Dana Paul Goldman is the dean of the USC Price School of Public Policy, Leonard D. Schaeffer Chair and director of the University of Southern California Leonard D. Schaeffer Center for Health Policy and Economics, and Professor of Public Policy, Pharmacy, and Economics at the Price School and USC School of Pharmacy. He is also an adjunct professor of health services and radiology at UCLA, and a managing director and founding partner, along with Darius Lakdawalla and Tomas J. Philipson, at Precision Heath Economics, a health care consulting firm. Previously held positions include the director of the Bing Center for Health Economics, RAND Royal Center for Health Policy Simulation, and UCLA/RAND Health Services Research Postdoctoral Training Program.

Goldman's professional interests include the innovation of health technology, the future of America's elderly population, the design of insurance, and disparities in health outcomes. More recently, his work has focused on medical innovation and regulation, comparative effectiveness and outcomes research, and patient-reported outcomes in emerging markets

Goldman is also the founding co-editor of the Forum for Health Economics and Policy and has been on the editorial board of Health Affairs, B.E. Journals of Economic Analysis and Policy, and the RAND Journal of Economics, among others. He is a health policy advisor to the Congressional Budget Office and, in 2009, was elected a member of the Institute of Medicine. He is also the 2009 recipient of the Eugene Garfield Economic Impact Prize, in recognition of his outstanding research on how medical research impacts the economy.
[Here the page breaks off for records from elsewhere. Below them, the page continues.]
(** * Proposing and preparing *)

Definition propose (request : EffectRequest Value) (c : EffectContext) : eff Effect :=
  lift (request_validate request) ≫= fun _ =>
  if negb (may_propose (capabilities c)) then
    fail (Intervention "Actor lacks effect proposal capability")
  else
    enforce_reality_capability (req_reality_id request) EffectCapabilityStage.Propose
      (req_kind request) (uri (req_target request)) (req_operation request) ≫= fun _ =>
    adapter ← lift (select_request registry request);
    k ← lift (ad_classify adapter request);
    ledger ← ensure_effect_ledger (req_reality_id request);
    id ← new_id "effect-";
    at_ ← utc_now;
    let e := from_request request (el_id ledger) (ad_name adapter) id at_ in
    insert_effect e ≫= fun _ =>
    e ← transition_effect (set_classification k e) EffectLifecycle.Classified
          EffectEventType.Classified;
    if decide (policy_evaluate e c = EffectDecision.Reject) then
      transition_effect e EffectLifecycle.Rejected EffectEventType.CommitRejected
    else mret e.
He received his B.A. summa cum laude from Cornell University and a Ph.D. in Economics from Stanford University.

Goldman’s 1997 article, "Redistributional Consequences of Community Rating" discusses a study done in California where health insurance premiums were based on community ratings. The Patient Protection and Accountable Care Act (PPACA) has been passed through Congress and implementation has commenced in the U.S. healthcare system.  Community rating systems will be the basis for health care premiums in the future exchange system.  These ratings, pool people in to demographic groups and charge all members a constant rate. The goal of this system is to prevent medical underwriting and decrease the inequities that occur for clients with higher risks of increased medical utilization present in a risk adjusted system. Goldman et al. conducted a study in California that trialed such clusters of insured clients by pooling at the state level, regional level, and metropolitan level.  Results from California’s experiment with such a system conclude that the larger the areas pooled, the greater the transfer of costs.

Another challenge to community based rating systems is that lower income neighborhoods with lower healthcare utilization subsidize the healthcare cost of higher income communities that tend to have higher healthcare expenditures.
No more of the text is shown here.